Top of RECORDS FOR THIS EXERCISE

(** * ZenReader: document ingestion and chapter segmentation

    A shallow embedding of [src/utils/fileParser.ts] (encoding sniffing,
    the two-pass plain-text chapter parser, the format dispatcher) and of
    the lazy chapter view [activeChapterData] of [src/App.tsx], with the
    properties of the chapter sequence proved over it; then of what uses
    them: the library store of [src/utils/db.ts], the summary service of
    [src/services/geminiService.ts], the tag stripping and the bookmark
    snippet of [src/components/Reader.tsx], and the handlers of
    [src/App.tsx] that import, open, delete and read books.

    JavaScript strings are sequences of UTF-16 code units: a string is a
    [list Z] of units in [0, 65535].  JavaScript numbers that hold
    offsets and counters are integers of [Z]; positions inside the regular
    expression engine are [nat]. *)

From Stdlib Require Import ZArith List Bool Lia Ascii String DecimalString.
From Stdlib Require Import DecimalZ DecimalPos FinFun Permutation Sorted.
Import ListNotations.

Local Open Scope Z_scope.

(** ** Strings of code units *)

Module JS.

Definition jsstring := list Z.

Definition len (s : jsstring) : Z := Z.of_nat (List.length s).

(** Literals: the bytes of a Rocq string, read as UTF-8, give the code
    units of the same text (one unit per character of the Basic
    Multilingual Plane, which is all the source's literals use). *)
Fixpoint utf8 (bs : list Z) : jsstring :=
  match bs with
  | [] => []
  | b :: r =>
      if b <? 128 then b :: utf8 r
      else if b <? 224 then
        match r with
        | b2 :: r' => ((b - 192) * 64 + (b2 - 128)) :: utf8 r'
        | [] => []
        end
      else
        match r with
        | b2 :: b3 :: r' =>
            ((b - 224) * 4096 + (b2 - 128) * 64 + (b3 - 128)) :: utf8 r'
        | _ => []
        end
  end.

Definition js (s : string) : jsstring :=
  utf8 (List.map (fun a => Z.of_N (N_of_ascii a)) (list_ascii_of_string s)).

(** Number to string conversion of an integer, as in a template literal. *)
Definition numberToString (n : Z) : jsstring :=
  js (NilZero.string_of_int (Z.to_int n)).

(** [String.prototype.substring(start, end)]: both arguments are clamped
    to [0, length] and swapped when out of order. *)
Definition clamp (s : jsstring) (i : Z) : Z := Z.min (Z.max i 0) (len s).

Definition substring (s : jsstring) (start end_ : Z) : jsstring :=
  let a := clamp s start in
  let b := clamp s end_ in
  let from := Z.min a b in
  let to := Z.max a b in
  firstn (Z.to_nat (to - from)) (skipn (Z.to_nat from) s).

Bottom of RECORDS FOR THIS EXERCISE

**ASSIGNMENT**: The required output is the exact run of lines from the beginning of the records to the line with "snippet of [src/components/Reader.tsx], and", that line included.

**ANSWER SECTION**:
(** * ZenReader: document ingestion and chapter segmentation

    A shallow embedding of [src/utils/fileParser.ts] (encoding sniffing,
    the two-pass plain-text chapter parser, the format dispatcher) and of
    the lazy chapter view [activeChapterData] of [src/App.tsx], with the
    properties of the chapter sequence proved over it; then of what uses
    them: the library store of [src/utils/db.ts], the summary service of
    [src/services/geminiService.ts], the tag stripping and the bookmark
    snippet of [src/components/Reader.tsx], and the handlers of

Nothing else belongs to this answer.